- _Input records_
(* ===== verification/PacketProps.v ===== *)
(** The decoder reads what the builder writes: [decode_frame] of a well-formed
    frame is [DEC_OK] with the fields [Packets] promises.

    [view buf s data]: the span [s] covers exactly the bytes [data].  Under a view,
    a read is a lookup in [data], [advance] drops a prefix and [clip] a suffix, so
    each decoder is proved against the grammar of its layer, for any bytes after. *)
From S2P Require Export Packets DecodeSafe.
#[global] Open Scope Z_scope.

(** ** Views *)
Record view (buf : bytes) (s : span) (data : bytes) : Prop := {
  v_bytes : Forall is_byte buf;
  v_size : Z.of_nat (length buf) <= SIZE_MAX;
  v_start : 0 <= sp_p s;
  v_end : sp_p s + Z.of_nat (length data) <= Z.of_nat (length buf);
  v_cap : sp_cap s = Z.of_nat (length data);
  v_wire : sp_wire s = Z.of_nat (length data);
  v_data : take (length data) (drop (Z.to_nat (sp_p s)) buf) = data
}.

Lemma view_lookup buf s data i b :
  view buf s data -> data !! i = Some b -> byte_at buf (sp_p s + Z.of_nat i) = Some b.
Proof.
  intros [_ _ Hp _ _ _ Ht] Hi. unfold byte_at. rewrite decide_True by lia.
  pose proof (lookup_lt_Some _ _ _ Hi) as Hlt.
  rewrite <- Ht, lookup_take_lt, lookup_drop in Hi by done.
  rewrite <- Hi. f_equal. lia.
Qed.

Lemma view_byte buf s data i b : view buf s data -> data !! i = Some b -> is_byte b.
Proof.
  intros [Hb _ _ _ _ _ Ht] Hi. eapply Forall_lookup_1; [|exact Hi].
  rewrite <- Ht. by apply Forall_take, Forall_drop.
Qed.

Lemma view_bytes_at buf s data i n l :
  view buf s data -> bytes_at data i n = Some l -> bytes_at buf (sp_p s + i) n = Some l.
Proof.
  intros [_ _ Hp He _ _ Ht]. unfold bytes_at. case_decide as Hd; [|done]. intros [= <-].
  rewrite decide_True by lia. f_equal.
  assert (E : drop (Z.to_nat i) data = take (length data - Z.to_nat i) (drop (Z.to_nat (sp_p s + i)) buf)).
  { rewrite <- Ht at 1. rewrite skipn_firstn_comm, drop_drop. f_equal. f_equal. lia. }
  rewrite E, take_take. f_equal. lia.
Qed.

Lemma view_max buf s data : view buf s data -> sp_wire s <= SIZE_MAX.
Proof. intros [_ Hz Hp He _ Hw _]. lia. Qed.

Lemma view_advance buf s a b :
  view buf s (a ++ b) -> view buf (advance s (Z.of_nat (length a))) b.
Proof.
  intros [Hb Hz Hp He Hc Hw Ht]. rewrite length_app in *. unfold SIZE_MAX in *.
  split; cbn; [done|done|lia|lia|rewrite Hc|rewrite Hw|].
  1, 2: rewrite wrap_small by (unfold is_u; lia); lia.
  apply (f_equal (drop (length a))) in Ht. rewrite drop_app_length in Ht.
  etransitivity; [|exact Ht]. rewrite skipn_firstn_comm, drop_drop. f_equal; [lia|]. f_equal. lia.
Qed.
Lemma decode_network_reads buf s pi Q n trailer :
  pi_frag pi = FRAG_NONE -> pi_has_l4 pi = false -> pi_status pi = DEC_OK -> net_valid n ->
  view buf s (net_bytes n ++ trailer) ->
  (forall s', Q DEC_OK (DState s' (net_result n pi))) ->
  wp (decode_network buf (net_type n)) Q (DState s pi).
Proof.
  intros Hk Hl4 Hst Hn Hv HQ. unfold decode_network.
  set (k := fun st : decode_status => _) in |- *.
  assert (Hip : forall p, ip_valid p -> view buf s (ip_bytes p ++ trailer) -> ip_ethertype p = net_type n ->
    (forall s', (ip_kind p = FRAG_NONE -> l4_view buf s' (ip_body p)) -> wp (k DEC_OK) Q (DState s' (ip_result p pi))) ->
    wp (mbind k (if net_type n =? ETHERTYPE_IPV4 then decode_ipv4 buf
        else if net_type n =? ETHERTYPE_IPV6 then decode_ipv6 buf else mret DEC_OK)) Q (DState s pi)).
  { intros p Hp Hv' <- Hc. apply wp_bind.
    assert (H : wp (decode_ip buf p) (fun st => wp (k st) Q) (DState s pi)) by (by eapply decode_ip_reads).
    destruct p; exact H. }
  (* after the IP decoder, the status stored is already there *)
  assert (Hk2 : forall s' pi', pi_status pi' = DEC_OK ->
    wp (if bool_decide (pi_frag pi' = FRAG_NONE) && decode_is_gtpu_port pi' && (sp_wire s' >=? UDP_HDR_LEN + GTPU_HDR_LEN)
        then SET pi_is_gtpu := true;; _ ← do_advance buf UDP_HDR_LEN; gst ← decode_gtpu buf;
             SET pi_gtp_status := gst;; pi ← get_pi; mret (pi_status pi)
        else mret (pi_status pi')) Q (DState s' pi') -> wp (k DEC_OK) Q (DState s' pi')).
  { intros s' pi' E H. unfold k. apply wp_bind, wp_modify. rewrite set_status by done.
    do 4 vp_step Hv vp_side. assert (Hs : status_eqb (pi_status pi') DEC_OK = true) by (by rewrite E).
    rewrite Hs. exact H. }
  destruct n as [p|p g|t b]; cbn [net_valid net_bytes net_result] in *.
  - destruct Hn as [Hp Hno]. apply (Hip p); [done|done|done|]. intros s' Hs'.
    destruct (ip_result_fields p pi Hk) as (_ & _ & Hst' & _).
    apply Hk2; [by rewrite Hst'|]. apply vp_if_false.
    { apply not_true_is_false. intros H. by apply Hno, (gtpu_test p pi s' buf). }
    rewrite Hst', Hst. apply HQ.
  - destruct Hn as (Hp & Hc & Hg & Hpay). apply (Hip p); [done|done|done|]. intros s' Hs'.
    destruct (ip_result_fields p pi Hk) as (_ & _ & Hst' & _).
    apply Hk2; [by rewrite Hst'|]. apply vp_if_true; [by apply (gtpu_test p pi s' buf)|].
    pose proof Hp as [Hl _]. destruct Hc as [Hw Hc]. specialize (Hs' Hw).
    destruct (ip_body p) as [|sp dp m q| |]; try done. cbn [l4_view] in Hs'. rewrite Hpay in Hs'.
    do 3 vp_step Hv vp_side. eapply vp_advance; [exact Hs'|done|intros Hv']. apply wp_bind.
    eapply decode_gtpu_reads; [done| |exact Hv'|].
    { destruct Hl as (_ & _ & _ & Hm & _). apply (f_equal length) in Hpay.
      rewrite length_take in Hpay. unfold gtpu_bytes in Hpay. rewrite length_app in Hpay. lia. }
    intros s2. do 4 vp_step Hv vp_side. apply wp_ret.
    match goal with |- Q ?st _ => replace st with DEC_OK; [apply HQ|] end.
    pi_simpl. by rewrite gtpu_result_status, <- Hst, <- Hst'.
  - destruct Hn as (_ & _ & H4 & H6 & _). cbn [net_type]. unfold ETHERTYPE_IPV4, ETHERTYPE_IPV6.
    rewrite (proj2 (Z.eqb_neq t 0x0800)), (proj2 (Z.eqb_neq t 0x86DD)) by done.
    apply wp_bind, wp_ret, Hk2; [done|]. unfold decode_is_gtpu_port. rewrite Hl4, andb_false_r.
    apply wp_ret. rewrite Hst. apply HQ.
Qed.
(* ===== verification/StatsProps.v ===== *)
(** What the counters mean: after any sequence of packets every counter of [stats]
    is the number of packets with a property that is stated here on the packet
    alone, and the counters add up. *)
From S2P Require Export Stats DecodeProps.
From stdpp Require Export list.
#[global] Open Scope Z_scope.

(** ** Counting *)
Definition count {A} (P : A -> bool) (l : list A) : Z :=
  foldr (fun x n => Z.b2z (P x) + n) 0 l.

Lemma count_snoc {A} (P : A -> bool) l x : count P (l ++ [x]) = count P l + Z.b2z (P x).
Proof. unfold count. induction l as [|y l IH]; cbn; lia. Qed.

Lemma count_bound {A} (P : A -> bool) l : 0 <= count P l <= Z.of_nat (length l).
Proof. unfold count. induction l as [|y l IH]; cbn; [lia|]. destruct (P y); cbn; lia. Qed.

(** A counter after one more packet. *)
Lemma count_step {A} (P : A -> bool) l x :
  Z.of_nat (length l) + 1 < 2 ^ 64 -> inc_if (P x) (count P l) = count P (l ++ [x]).
Proof.
  intros Hl. rewrite count_snoc. pose proof (count_bound P l). unfold inc_if, inc.
  destruct (P x); cbn; [|lia]. apply wrap_small. unfold is_u. lia.
Qed.

(** Properties that add up on every packet add up on their counts. *)
Lemma count_sum {A} (l : list A) (P : A -> bool) (Qs : list (A -> bool)) :
  Forall (fun x => Z.b2z (P x) = foldr (fun Q n => Z.b2z (Q x) + n) 0 Qs) l ->
  count P l = foldr (fun Q n => count Q l + n) 0 Qs.
Proof.
  induction l as [|x l IH]; intros Hl; cbn.
  - induction Qs as [|Q Qs IHq]; cbn; [done|]. by rewrite <- IHq.
  - apply Forall_cons in Hl as [Hx Hl]. unfold count in *. rewrite Hx, IH by done. clear.
    induction Qs as [|Q Qs IHq]; cbn; [done|]. lia.
Qed.
(* ===== verification/Bytebuf.v ===== *)
(** The builder on its real memory (src/tests/builder.c): the growable [struct
    bytebuf] with its spare capacity, allocations that may fail, and the file
    writer.

    [Builder] takes a buffer for the list of its bytes.  Here the same functions
    run on the [struct] as the C code does, and every one is proved to append
    exactly the bytes [Builder] says, or to abort because memory ran out. *)
From Stdlib Require Import String.
From S2P Require Export Builder Stdio.
#[global] Open Scope Z_scope.

(** ** The buffer and its world

    A block is a list of cells, [None] while a cell is uninitialised; [bb_data] is
    [None] for NULL. *)
Record bytebuf := Bytebuf {
  bb_data : option (list (option Z));
  bb_len : Z;
  bb_cap : Z
}.

(** [bs_grants] answers the calls of [realloc] in turn ([true]: memory is granted;
    calls past the end are granted), [bs_blocks] counts the blocks allocated. *)
Record bstate := Bstate {
  bs_buf : bytebuf;
  bs_grants : list bool;
  bs_blocks : Z
}.

#[export] Instance bytebuf_eta : Eta bytebuf := fun b => Bytebuf (b.(bb_data)) (b.(bb_len)) (b.(bb_cap)).
#[export] Instance set_bb_data : Setter bb_data. Proof. solve_setter. Defined.
#[export] Instance set_bb_len : Setter bb_len. Proof. solve_setter. Defined.
#[export] Instance set_bb_cap : Setter bb_cap. Proof. solve_setter. Defined.
#[export] Instance bstate_eta : Eta bstate := fun s => Bstate (s.(bs_buf)) (s.(bs_grants)) (s.(bs_blocks)).
#[export] Instance set_bs_buf : Setter bs_buf. Proof. solve_setter. Defined.
#[export] Instance set_bs_grants : Setter bs_grants. Proof. solve_setter. Defined.
#[export] Instance set_bs_blocks : Setter bs_blocks. Proof. solve_setter. Defined.

(** How a call ends when it does not return: [abort()] after what it printed on
    the standard error, undefined behaviour, or a loop without an end. *)
Inductive halt := Aborted (stderr : bytes) | Undefined | Hangs.

(** The functions of the builder, all [void]. *)
Definition cmd : Type := bstate -> halt + bstate.
Definition skip : cmd := inr.
Definition bb_seq (m n : cmd) : cmd := fun s => match m s with inl h => inl h | inr s => n s end.

Declare Scope builder_scope.
Delimit Scope builder_scope with builder.
Notation "m ;; n" := (bb_seq m n) (at level 100, right associativity) : builder_scope.
Open Scope builder_scope.

(** ** Memory *)
Definition bb_init : cmd := fun s => inr (s <| bs_buf := Bytebuf None 0 0 |>).

(** [free(b->data); bb_init(b);] *)
Definition bb_free : cmd := fun s =>
  bb_init (s <| bs_blocks ::= fun n => if bb_data (bs_buf s) is Some _ then n - 1 else n |>).

(** [while (cap < want) cap *= 2;] on [size_t]; [None] when the fuel runs out. *)
Fixpoint double_until (fuel : nat) (cap want : Z) : option Z :=
  match fuel with
  | O => None
  | S fuel => if cap <? want then double_until fuel (size_wrap (cap * 2)) want else Some cap
  end.

(** 64 doublings take any capacity out of 64 bits. *)
Definition growth_fuel : nat := 65.

(** [b->data = realloc(b->data, n)]: the contents up to the smaller size, the rest
    uninitialised, or NULL. *)
Definition realloc_data (n : Z) (s : bstate) : bstate :=
  let old := bb_data (bs_buf s) in
  match bs_grants s with
  | false :: gs => s <| bs_grants := gs |> <| bs_buf ::= fun b => b <| bb_data := None |> |>
  | gs =>
    s <| bs_grants := tail gs |>
      <| bs_blocks ::= fun k => if old is Some _ then k else k + 1 |>
      <| bs_buf ::= fun b => b <| bb_data := Some (resize (Z.to_nat n) None (default [] old)) |> |>
  end.

Definition out_of_memory : bytes := str "builder: out of memory" ++ [10].
Arguments out_of_memory : simpl never.

Definition reserve (extra : Z) : cmd := fun s =>
  let b := bs_buf s in
  if extra >? size_wrap (SIZE_MAX - bb_len b) then inl (Aborted []) else
  let want := size_wrap (bb_len b + extra) in
  if want <=? bb_cap b then inr s else
  let cap := if bb_cap b =? 0 then 64 else bb_cap b in
  match double_until growth_fuel cap want with
  | None => inl Hangs
  | Some cap =>
    let s := realloc_data cap (s <| bs_buf ::= fun b => b <| bb_cap := cap |> |>) in
    match bb_data (bs_buf s) with
    | None => inl (Aborted out_of_memory)
    | Some _ => inr s
    end
  end.

(** The cells of [block] from [i] on become [vs]. *)
Definition store_at (block : list (option Z)) (i : nat) (vs : bytes) : list (option Z) :=
  take i block ++ (Some <$> vs) ++ drop (i + length vs) block.

(** A store of [vs] at [b->data + b->len], then [b->len += n]. *)
Definition store (vs : bytes) : cmd := fun s =>
  let b := bs_buf s in
  match bb_data b with
  | Some block =>
    if bb_len b + Z.of_nat (length vs) <=? Z.of_nat (length block)
    then inr (s <| bs_buf ::= fun b => b
                <| bb_data := Some (store_at block (Z.to_nat (bb_len b)) vs) |>
                <| bb_len ::= fun n => size_wrap (n + Z.of_nat (length vs)) |> |>)
    else inl Undefined
  | None => inl Undefined
  end.

(** ** Bytes and integers *)
Definition bb_u8 (v : Z) : cmd := reserve 1;; store [u8 v].

Definition bb_be16 (v : Z) : cmd :=
  bb_u8 (Z.land (Z.shiftr v 8) 0xFF);;
  bb_u8 (Z.land v 0xFF).

Definition bb_be32 (v : Z) : cmd :=
  bb_be16 (Z.shiftr v 16);;
  bb_be16 (Z.land v 0xFFFF).

Definition bb_u16 (v : Z) (big_endian : bool) : cmd :=
  if big_endian then bb_be16 v
  else (bb_u8 (Z.land v 0xFF);; bb_u8 (Z.land (Z.shiftr v 8) 0xFF)).

Definition bb_u32 (v : Z) (big_endian : bool) : cmd :=
  if big_endian then bb_be32 v
  else (bb_u16 (Z.land v 0xFFFF) false;; bb_u16 (Z.shiftr v 16) false).

(** [p] is the object the pointer argument points to. *)
Definition bb_bytes (p : bytes) (n : Z) : cmd :=
  if n =? 0 then skip else
  reserve n;;
  (fun s => match bytes_at p 0 n with Some vs => store vs s | None => inl Undefined end).

Definition bb_fill (v n : Z) : cmd :=
  if n =? 0 then skip else
  reserve n;; store (replicate (Z.to_nat n) (u8 (Z.land v 0xFF))).

(** ** Protocol headers *)
Definition put_eth (ethertype : Z) : cmd :=
  let dst := [0x02; 0x00; 0x00; 0x00; 0x00; 0x02] in
  let src := [0x02; 0x00; 0x00; 0x00; 0x00; 0x01] in
  bb_bytes dst 6;;
  bb_bytes src 6;;
  bb_be16 ethertype.

Definition put_vlan (vid next_ethertype : Z) : cmd :=
  bb_be16 (Z.land vid 0x0FFF);;
  bb_be16 next_ethertype.

Definition put_ipv4 (proto : Z) (src dst : bytes) (payload_len opt_words frag : Z) : cmd :=
  let hlen := size_wrap (20 + size_wrap (4 * opt_words)) in
  bb_u8 (Z.lor 0x40 (Z.land (u32 (5 + opt_words)) 0x0F));;
  bb_u8 0;;
  bb_be16 (u32 (size_wrap (hlen + payload_len)));;
  bb_be16 0x1234;;
  bb_be16 frag;;
  bb_u8 64;;
  bb_u8 proto;;
  bb_be16 0;;
  bb_bytes src 4;;
  bb_bytes dst 4;;
  bb_fill 0x01 (size_wrap (4 * opt_words)).

Definition put_ipv6 (next : Z) (src dst : bytes) (payload_len : Z) : cmd :=
  bb_be32 0x60000000;;
  bb_be16 (u32 payload_len);;
  bb_u8 next;;
  bb_u8 64;;
  bb_bytes src 16;;
  bb_bytes dst 16.

Definition put_tcp (sport dport flags : Z) : cmd :=
  bb_be16 sport;;
  bb_be16 dport;;
  bb_be32 1000;;
  bb_be32 2000;;
  bb_u8 (Z.shiftl 5 4);;
  bb_u8 flags;;
  bb_be16 65535;;
  bb_be16 0;;
  bb_be16 0.

Definition put_udp (sport dport payload_len : Z) : cmd :=
  bb_be16 sport;;
  bb_be16 dport;;
  bb_be16 (u32 (size_wrap (8 + payload_len)));;
  bb_be16 0.

Definition put_icmp (type code : Z) : cmd :=
  bb_u8 type;;
  bb_u8 code;;
  bb_be16 0;;
  bb_be16 0x0042;;
  bb_be16 1.

Definition put_gtpu (flags type length teid : Z) : cmd :=
  bb_u8 flags;;
  bb_u8 type;;
  bb_be16 (u32 length);;
  bb_be32 teid.

Definition put_gtpu_opt (seq npdu next_type : Z) : cmd :=
  bb_be16 seq;;
  bb_u8 npdu;;
  bb_u8 next_type.

Definition put_gtpu_ext (units next_type : Z) : cmd :=
  bb_u8 units;;
  bb_fill 0 (size_wrap (size_wrap (4 * units) - 2));;
  bb_u8 next_type.

(** ** Whole frames *)
Definition frame_v4_tcp (src dst : bytes) (sport dport flags payload : Z) : cmd :=
  put_eth 0x0800;;
  put_ipv4 6 src dst (size_wrap (20 + payload)) 0 0x4000;;
  put_tcp sport dport flags;;
  bb_fill 0xAB payload.

Definition frame_v4_udp (src dst : bytes) (sport dport payload : Z) : cmd :=
  put_eth 0x0800;;
  put_ipv4 17 src dst (size_wrap (8 + payload)) 0 0;;
  put_udp sport dport payload;;
  bb_fill 0xCD payload.

Definition frame_v6_tcp (src dst : bytes) (sport dport flags payload : Z) : cmd :=
  put_eth 0x86DD;;
  put_ipv6 6 src dst (size_wrap (20 + payload));;
  put_tcp sport dport flags;;
  bb_fill 0xEF payload.

(** ** pcap files *)
Definition pcap_put_global (big_endian nsec : bool) (snaplen linktype : Z) : cmd :=
  bb_u32 (if nsec then 0xA1B23C4D else 0xA1B2C3D4) big_endian;;
  bb_u16 2 big_endian;;
  bb_u16 4 big_endian;;
  bb_u32 0 big_endian;;
  bb_u32 0 big_endian;;
  bb_u32 snaplen big_endian;;
  bb_u32 linktype big_endian.

Definition pcap_put_record (big_endian : bool) (sec frac : Z) (data : bytes) (caplen wirelen : Z) : cmd :=
  bb_u32 sec big_endian;;
  bb_u32 frac big_endian;;
  bb_u32 caplen big_endian;;
  bb_u32 wirelen big_endian;;
  bb_bytes data caplen.

(** The first [n] cells of a block, all of them initialised. *)
Definition cells (block : option (list (option Z))) (n : Z) : option bytes :=
  d ← block;
  if n <=? Z.of_nat (length d) then mapM id (take (Z.to_nat n) d) else None.

(** The result and the file as it was closed; [fopen] gives the device
    or fails. *)
Definition bb_write_file (b : bytebuf) (fopen_result : device + Z) : option (Z * option ostream) :=
  match fopen_result with
  | inr _ => Some (-1, None)
  | inl dev =>
    let f := ostream_new dev in
    '(rc, f) ←
      (if bb_len b >? 0 then
         text ← cells (bb_data b) (bb_len b);
         let '(n, f) := fwrite f text in
         Some (if negb (n =? bb_len b) then -1 else 0, f)
       else Some (0, f));
    let '(closed, f) := fflush f in
    let rc := if negb (closed =? 0) then -1 else rc in
    Some (rc, Some f)
  end.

- _What to do_
Restate word for word the entries above from the line with "Some cap =>" through the line with "Definition store_at (block", inclusive, leaving out everything else.

- _Exercise output_
  | Some cap =>
    let s := realloc_data cap (s <| bs_buf ::= fun b => b <| bb_cap := cap |> |>) in
    match bb_data (bs_buf s) with
    | None => inl (Aborted out_of_memory)
    | Some _ => inr s
    end
  end.

(** The cells of [block] from [i] on become [vs]. *)
Definition store_at (block : list (option Z)) (i : nat) (vs : bytes) : list (option Z) :=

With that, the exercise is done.